Wheaton College Norton, Massachusetts
Wheaton College


Economics 298. Experimental Courses

Enterprising Non-Profits: An Introduction to Social Entrepreneurship

Social Entrepreneurship combines the desire to positively impact society with the use of business-planning and management skills. Rather than placing profit at the center of the enterprise’s motivating structure and goals, social entrepreneurs prioritize the accomplishment of one or more social goals---seeing the alleviation of problematic conditions as the reason for their enterprise and the main factor propelling the enterprise forward. Many social entrepreneurship initiatives operate within the legal status of “nonprofit” or “not-for-profit” institutions. However, like for-profit firms, they pay considerable attention to economic dynamics, business planning, management of resources, and the overall economic viability of the initiative as they conceptualize and pursue their goals. This course introduces students to the potential, challenges, and problems of this growing field.

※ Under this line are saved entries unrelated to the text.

Lemma elems_cut (k : nat) ps cs : length cs = length ps -> take (2 * k) (elems ps cs) = elems (take k ps) (take k cs) /\ drop (2 * k) (elems ps cs) = elems (drop k ps) (drop k cs).
Proof.
  revert ps cs. induction k as [|k IH]; intros [|p ps] [|c cs] Hl; try done. injection Hl as Hl. destruct (IH ps cs Hl) as [H1 H2]. replace (2 * S k)%nat with (S (S (2 * k))) by lia.
  rewrite !elems_cons. cbn [firstn skipn]. rewrite H1, H2. done.
Qed.

Lemma vec_at_take (k : nat) dg pg E : take k (vec_at dg pg E) = vec_at dg pg (take k E).
Proof. revert k dg pg. induction E as [|[[] x] E IH]; intros [|k] dg pg; try done; cbn [vec_at firstn]; f_equal; apply IH. Qed.

Section filling.
Context (K : nat) (HK : (1 <= K)%nat).
Let max_iovcnt := 2 * Z.of_nat K.

Definition fill_rest (n : nat) (f : Filling) : Filling :=
  let '(stop, f) := fill_pages max_iovcnt n f in
  if stop : bool then f else let f := add_dg 4 f in if filled max_iovcnt f then f else add_pg (f_left f) f.

Lemma add_dg_all len f : len <= f_left f -> add_dg len f = MkFilling (f_iov f ++ [MkIov (PCs (f_dg f)) len]) (f_dg f + len) (f_pg f) (f_left f - len).
Proof. intros Hl. unfold add_dg. by rewrite (proj2 (Z.ltb_ge _ _)) by done. Qed.

Lemma add_pg_all len f : len <= f_left f -> add_pg len f = MkFilling (f_iov f ++ [MkIov (PHeap (f_pg f)) len]) (f_dg f) (f_pg f + len) (f_left f - len).
Proof. intros Hl. unfold add_pg. by rewrite (proj2 (Z.ltb_ge _ _)) by done. Qed.

Lemma size_elems o D cs : D <> [] -> length cs = length (pieces o D) ->
  exists c cs', cs = c :: cs' /\ length cs' = length (pieces (o + to_boundary o) (adv (to_boundary o) D)) /\
    elems (pieces o D) cs = (true, be 4 c) :: (false, take (Z.to_nat (to_boundary o)) D) :: elems (pieces (o + to_boundary o) (adv (to_boundary o) D)) cs' /\
    zlen (bytes_of (elems (pieces o D) cs)) = 4 + Z.min (to_boundary o) (zlen D) + zlen (bytes_of (elems (pieces (o + to_boundary o) (adv (to_boundary o) D)) cs')) /\
    (adv (to_boundary o) D <> [] -> 0 < zlen (bytes_of (elems (pieces (o + to_boundary o) (adv (to_boundary o) D)) cs')) /\ to_boundary o < zlen D).
Proof.
  intros HD Hl. rewrite (pieces_cons o D HD) in Hl |- *. destruct cs as [|c cs]; [done|]. injection Hl as Hl. exists c, cs. pose proof (to_boundary_range o).
  split; [done|]. split; [done|]. split; [done|]. rewrite elems_cons, !bytes_cons, !zlen_app. cbn [snd]. rewrite zlen_be. split; [unfold zlen; rewrite length_take; lia|].
  intros Hne. assert (to_boundary o < zlen D) as Hlt.
  { destruct (decide (to_boundary o < zlen D)); [done|]. exfalso. apply Hne. unfold adv. apply drop_ge. unfold zlen in *. lia. }
  split; [|done]. destruct (elems_wire _ _ _ Hl) as [-> _]. rewrite pieces_cons in Hl by done. destruct cs as [|c' cs]; [done|]. unfold wire. rewrite pieces_cons by done. cbn [zip_with].
  rewrite mjoin_cons, !zlen_app, zlen_be. pose proof (zlen_nonneg (mjoin (zip_with (fun p c => be 4 c ++ p.2) (pieces (o + to_boundary o + to_boundary (o + to_boundary o)) (adv (to_boundary (o + to_boundary o)) (adv (to_boundary o) D))) cs))).
  match goal with |- context [zlen (snd ?x)] => pose proof (zlen_nonneg (snd x)) end. lia.
Qed.
Lemma read_loop_spec tail fuel acc r M net : going tail r M net -> (Z.to_nat (r_dlen r) < fuel)%nat ->
  exists st acc' r' M' net', read_loop m mx chunks fuel acc r M net = Ok (st, acc', r', M', net') /\ Forall good_arrival net' /\
    match st with
    | stOK => complete r' M' /\ arrived net' = tail
    | stRetry => (length net' < length net)%nat /\ going tail r' M' net'
    | stError => False
    end.
Proof.
  revert acc r M net. induction fuel as [|fuel IH]; intros acc r M net Hgo Hf; [lia|]. cbn [read_loop]. pose proof Hgo as (Hgood & Hd & _).
  destruct (going_vector _ _ _ _ Hgo) as (r1 & E & o' & D' & cs' & R & T & b & ic & -> & Hdl & Hr & HE & Ha). rewrite bind_Ok. rewrite <- Hdl in Hd, Hf.
  pose proof (pos_iov _ _ _ _ _ _ _ _ _ _ (rv_pos _ _ _ _ _ _ _ _ _ _ Hr)) as Hiov. pose proof (rv_dlen _ _ _ _ _ _ _ _ _ _ Hr) as Hdlen.
  assert (0 < zlen (bytes_of E)) as HzE.
  { destruct E as [|e E]; [done|]. pose proof (zlen_pos _ (alt_elem _ _ _ e (pos_alt _ _ _ _ _ _ _ _ _ _ (rv_pos _ _ _ _ _ _ _ _ _ _ Hr)) ltac:(by left))). rewrite bytes_cons, zlen_app. pose proof (zlen_nonneg (bytes_of E)). lia. }
  assert (zlen (left_over E o' D' cs') = r_dlen r1) as HzX by (unfold left_over; rewrite zlen_app; lia). pose proof (zlen_nonneg (bytes_of (elems (pieces o' D') cs'))) as Hnn.
  assert (iov_total (r_iov r1) = zlen (bytes_of E)) as Htot by (by rewrite Hiov, iov_total_vec).
  assert (left_over E o' D' cs' <> []) as HX by (intros E0; rewrite E0 in HzX; change (zlen []) with 0 in HzX; lia).
  destruct (ReadV_spec (r_iov r1) net M _ tail Hgood Ha HX ltac:(lia)) as [(net' & -> & Hg' & Ha' & Hlt)|(k & net' & Hk & -> & Hg' & Ha' & Hle)].
  - rewrite bind_Ok. destruct (recv_turn _ _ _ _ _ _ _ _ _ _ 0 Hr HE ltac:(lia)) as (M1 & r' & M' & Hsc & Hsh & R' & T' & b' & ic' & Hr').
    change (take (Z.to_nat 0) (bytes_of E)) with (@nil Z) in Hsc. rewrite scatter_nil in Hsc. injection Hsc as <-. unfold read_less in Hsh. rewrite Hsh, bind_Ok.
    pose proof (fun e => alt_elem _ _ E e (pos_alt _ _ _ _ _ _ _ _ _ _ (rv_pos _ _ _ _ _ _ _ _ _ _ Hr))) as HE0. destruct (el_0 E HE0) as (Hsk & _). rewrite Hsk in Hr'.
    pose proof (rv_dlen _ _ _ _ _ _ _ _ _ _ Hr') as Hdlen'. rewrite (recv_next _ _ _ _ _ _ _ _ _ _ Hr') by lia.
    eexists stRetry, _, r', M', net'. split; [done|]. split; [done|]. split; [done|]. split; [done|]. split; [lia|]. exists E, o', D', cs', R', T', b', ic'. by rewrite Ha'.
  - assert (take (Z.to_nat k) (left_over E o' D' cs') = take (Z.to_nat k) (bytes_of E)) as -> by (unfold left_over; rewrite take_app_le by (unfold zlen in *; lia); done).
    destruct (recv_turn _ _ _ _ _ _ _ _ _ _ k Hr HE ltac:(lia)) as (M1 & r' & M' & -> & Hsh & R' & T' & b' & ic' & Hr'). rewrite !bind_Ok. unfold read_less in Hsh. rewrite Hsh, bind_Ok.
    pose proof (rv_dlen _ _ _ _ _ _ _ _ _ _ Hr') as Hdlen'. rewrite bytes_skip in Hdlen' by lia. rewrite (proj2 (Z.ltb_lt 0 k)) by lia. cbn [andb].
    assert (drop (Z.to_nat k) (left_over E o' D' cs') = left_over (elskip k E) o' D' cs') as Hdr.
    { unfold left_over. rewrite drop_app_le by (unfold zlen in *; lia). destruct (el_cut k E ltac:(lia)) as (_ & _ & _ & ->). done. }
    destruct (Z.eqb_spec (r_dlen r') 0) as [Ez|Ez].
    + assert (r_dlen (next_chunk c0 r') = 0) as -> by (unfold next_chunk; destruct (_ <=? _); done). cbn [Z.ltb Z.compare andb].
      eexists stOK, _, _, M', net'. split; [done|]. split; [done|]. split; [by eapply recv_done|]. rewrite Ha', Hdr.
      assert (zlen (left_over (elskip k E) o' D' cs') = 0) as Hz by (unfold left_over; rewrite zlen_app, bytes_skip by lia; lia).
      destruct (left_over (elskip k E) o' D' cs') as [|x l]; [done|]. rewrite zlen_cons in Hz. pose proof (zlen_nonneg l). lia.
    + rewrite (recv_next _ _ _ _ _ _ _ _ _ _ Hr') by lia. rewrite (proj2 (Z.ltb_lt 0 (r_dlen r'))) by lia. rewrite (rv_ch _ _ _ _ _ _ _ _ _ _ Hr'). change (0 <? zlen chunks) with true. cbn [andb].
      destruct (IH (acc + k) r' M' net') as (st & acc' & r2 & M2 & net2 & -> & Hg2 & Hm).
      { split; [done|]. split; [lia|]. exists (elskip k E), o', D', cs', R', T', b', ic'. split; [done|]. by rewrite Ha', Hdr. }
      { lia. }
      exists st, acc', r2, M2, net2. split; [done|]. split; [done|]. destruct st; [done|split; [lia|apply Hm]|done].
Qed.

Lemma read_body_spec tail fuel r M net : going tail r M net -> (length net < fuel)%nat ->
  exists r' M' net', read_body m mx chunks fuel r M net = Ok (stOK, r', M', net') /\ complete r' M' /\ arrived net' = tail.
Proof.
  revert r M net. induction fuel as [|fuel IH]; intros r M net Hgo Hf; [lia|]. cbn [read_body]. unfold Read. pose proof Hgo as (_ & Hd & E & o' & D' & cs' & R & T & b & ic & Hr & Ha).
  rewrite (proj2 (Z.eqb_neq _ _)) by lia. rewrite (rv_ch _ _ _ _ _ _ _ _ _ _ Hr). change (zlen chunks <=? 0) with false. cbn [orb].
  destruct (read_loop_spec tail (S (Z.to_nat (r_dlen r))) 0 r M net Hgo ltac:(lia)) as (st & acc' & r' & M' & net' & -> & Hg & Hm). rewrite bind_Ok. destruct st; [|destruct Hm as [Hlt Hgo']|done].
  - exists r', M', net'. split; [done|]. apply Hm.
  - destruct net' as [|a net']; [|apply IH; [done|lia]]. exfalso. destruct Hgo' as (_ & Hd' & E' & o2 & D2 & cs2 & R2 & T2 & b2 & ic2 & Hr2 & Ha2).
    change (arrived []) with (@nil Z) in Ha2. symmetry in Ha2. apply app_eq_nil in Ha2 as [Ha2 _]. apply app_eq_nil in Ha2 as [E1 E2]. pose proof (rv_dlen _ _ _ _ _ _ _ _ _ _ Hr2) as Hdl.
    rewrite E1, E2 in Hdl. change (zlen []) with 0 in Hdl. lia.
Qed.

(** A reader that can take a response, which is then read to its end. *)
Definition idle (r : PageReader) : Prop := r_iov r = [] /\ r_dgoff r = 0.

Lemma complete_idle r M : complete r M -> idle r.
Proof. intros [_ H1 H2 _ _ _]. by split. Qed.

Lemma response_read r M net tail : g0 = ro / PageSize - o0 / PageSize -> idle r -> csMem M = cs0 -> bufAt M = a0 -> bufMem M = buf0 ->
  Forall good_arrival net -> arrived net = wire ro D cs ++ tail ->
  exists r1 r' M' net', SetRsp chunks (zlen (wire ro D cs)) ro r = Ok r1 /\ read_body m mx chunks (S (length net)) r1 M net = Ok (stOK, r', M', net') /\ complete r' M' /\ arrived net' = tail.
Proof.
  intros Hg [Hiov Hdg] HM1 HM2 HM3 Hgood Ha. destruct (elems_wire ro D cs Hl) as [Hw Hd]. pose proof (zlen_elems _ _ Hl) as Hz. rewrite Hw, pieces_join in Hz. pose proof (zlen_nonneg D). pose proof (zlen_nonneg cs).
  assert (SetRsp chunks (zlen (wire ro D cs)) ro r = Ok (MkReader (zlen (wire ro D cs)) ro 0 (ro - o0) g0 0 [] (r_iovindex r))) as Hset.
  { unfold SetRsp, chunks. cbn [find_chunk c0 ch_offset ch_length]. assert (0 <= ro / PageSize) by (unfold PageSize; lia_div).
    rewrite (u64_small (ro - o0)) by lia. rewrite (proj2 (Z.ltb_ge _ _)) by lia. rewrite Hiov, Hdg, u32_small by lia. rewrite !Z.quot_div_nonneg by (unfold PageSize; lia). rewrite <- Hg, u64_small by lia. done. }
  set (r1 := MkReader (zlen (wire ro D cs)) ro 0 (ro - o0) g0 0 [] (r_iovindex r)) in *. destruct (decide (D = [])) as [E|HD].
  - assert (cs = []) as Ec by (rewrite E in Hl; by apply length_zero_iff_nil in Hl). assert (wire ro D cs = []) as Hw0 by (by rewrite E, Ec).
    assert (r_dlen r1 = 0) as Hd0 by (cbn [r1 r_dlen]; by rewrite Hw0). rewrite Hw0 in Ha. exists r1, r1, M, net. split; [done|].
    split; [cbn [read_body]; unfold Read; by rewrite Hd0|]. split; [|done]. split; try done.
    + rewrite Ec, HM1. symmetry. apply paste_nil.
    + by rewrite E, paste_nil.
  - pose proof (zlen_pos D HD). destruct (read_body_spec tail (S (length net)) r1 M net) as (r' & M' & net' & Hb & Hc & Ht); [|lia|by exists r1, r', M', net'].
    split; [done|]. split; [cbn [r1 r_dlen]; lia|]. exists [], ro, D, cs, [], [], (Z.even (r_iovindex r)), 0%nat. split; [|unfold left_over; by rewrite Hw].
    split; cbn [r1 r_chindex r_choff r_dlen r_dgoff]; try done.
    + split; cbn [r1 r_iovindex r_iov r_dgindex r_dgoff r_choff]; try done; try lia. change (conv m 0 []) with (@nil Z). by rewrite paste_nil.
    + by exists [], [], 0.
    + change (zlen []) with 0. change (dts []) with (@nil Z). change (zlen []) with 0. lia.
    + change (zlen []) with 0. lia.
    + by rewrite paste_nil.
    + by rewrite Hw.
Qed.
End response.

(** ** All responses *)

(** The response arrives, before other bytes. *)
Definition arrives (x : Reply) (net : list arrival) : Prop :=
  match x with RPages _ _ units => Forall good_arrival net /\ exists tail, arrived net = units ++ tail | _ => False end.

(** The bytes of the digests in memory, and the words the machine reads there. *)
Definition host_bytes (m : machine) (cs : list Z) : list Z := mjoin ((fun c => to_host m (be 4 c)) <$> cs).
Definition host_words (m : machine) (n : Z) (M : mem) : list Z := (fun i => of_be (to_host m (slice (4 * i) 4 (csMem M)))) <$> seqZ 0 n.

Lemma host_bytes_cons m c cs : host_bytes m (c :: cs) = to_host m (be 4 c) ++ host_bytes m cs.
Proof. done. Qed.

Lemma host_bytes_app m a b : host_bytes m (a ++ b) = host_bytes m a ++ host_bytes m b.
Proof. unfold host_bytes. by rewrite fmap_app, join_app. Qed.

Lemma zlen_host_bytes m cs : zlen (host_bytes m cs) = 4 * zlen cs.
Proof.
  induction cs as [|c cs IH]; [done|]. rewrite host_bytes_cons, zlen_app, IH, zlen_cons. unfold zlen at 1. rewrite length_to_host, length_be. lia.
Qed.

Lemma host_words_paste m cs mm a b : Forall word cs -> 4 * zlen cs <= zlen mm -> host_words m (zlen cs) (MkMem (paste 0 (host_bytes m cs) mm) a b) = cs.
Proof.
  intros Hw Hz. apply list_eq. intros i. unfold host_words. cbn [csMem]. destruct (decide (i < length cs)%nat) as [Hi|Hi].
  2:{ rewrite !lookup_ge_None_2; [done|lia|]. rewrite length_fmap, length_seqZ. unfold zlen. lia. }
  destruct (lookup_lt_is_Some_2 cs i Hi) as [c Hc]. rewrite Hc, list_lookup_fmap, lookup_seqZ_lt by (unfold zlen; lia). cbn [fmap option_fmap option_map]. f_equal. rewrite Z.add_0_l.
  assert (cs = take i cs ++ [c] ++ drop (S i) cs) as Hcs by (cbn [app]; by rewrite take_drop_middle). assert (zlen (host_bytes m (take i cs)) = 4 * Z.of_nat i) as Hzi by (rewrite zlen_host_bytes; unfold zlen; rewrite length_take; lia).
  pose proof (rd_paste 0 (host_bytes m cs) mm ltac:(lia) ltac:(rewrite zlen_host_bytes; lia)) as Hr. set (mp := paste 0 (host_bytes m cs) mm) in *. rewrite Hcs, host_bytes_app in Hr. apply rd_app in Hr as [_ Hr]. rewrite host_bytes_app in Hr. apply rd_app in Hr as [Hr _].
  rewrite Hzi, Z.add_0_l in Hr. change (host_bytes m [c]) with (to_host m (be 4 c) ++ []) in Hr. rewrite app_nil_r in Hr.
  replace (zlen (to_host m (be 4 c))) with 4 in Hr by (unfold zlen; by rewrite length_to_host, length_be). unfold rd_bytes in Hr. destruct (_ && _) in Hr; [|done]. injection Hr as Hr.
  unfold slice. rewrite Hr. assert (word c) as Hwc by (rewrite Forall_lookup in Hw; by eapply Hw). unfold to_host. destruct (is_little m); rewrite ?rev_involutive; apply of_be_be; exact Hwc.
Qed.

African Economic Development

The African continent remains one of the poorest regions in the world today, with almost half of its population living under US $1.25 a day per person. Yet, in the recent decade 2000 to 2010, Africa’s real GDP rose by an average annual rate of 5.0% per year and the Economist magazine reports that “Six of the world’s ten fastest growing economies of the past decade are in sub-Saharan Africa.” This course will examine current issues in development economics, and how these issues relate to economic development in sub-Saharan Africa. It is intended to provide both retrospective and prospective views of African economic development. Some of the questions this course will attempt to shed light on include: Why is Africa still the poorest region? What developmental approaches have African countries used? Which of the approaches have been most successful, and why? What are the drivers of the recent rise in Africa’s real GDP? Is this recent growth sustainable?
This course will offer students opportunity to think critically about these questions. At the end of the course, students will be able to

  • Understand the different strategies that countries have undertaken to foster development and explain how those strategies worked or failed.
  • Discuss the sources of the recent growth in real GDP, and whether the growth in real GDP is sustainable.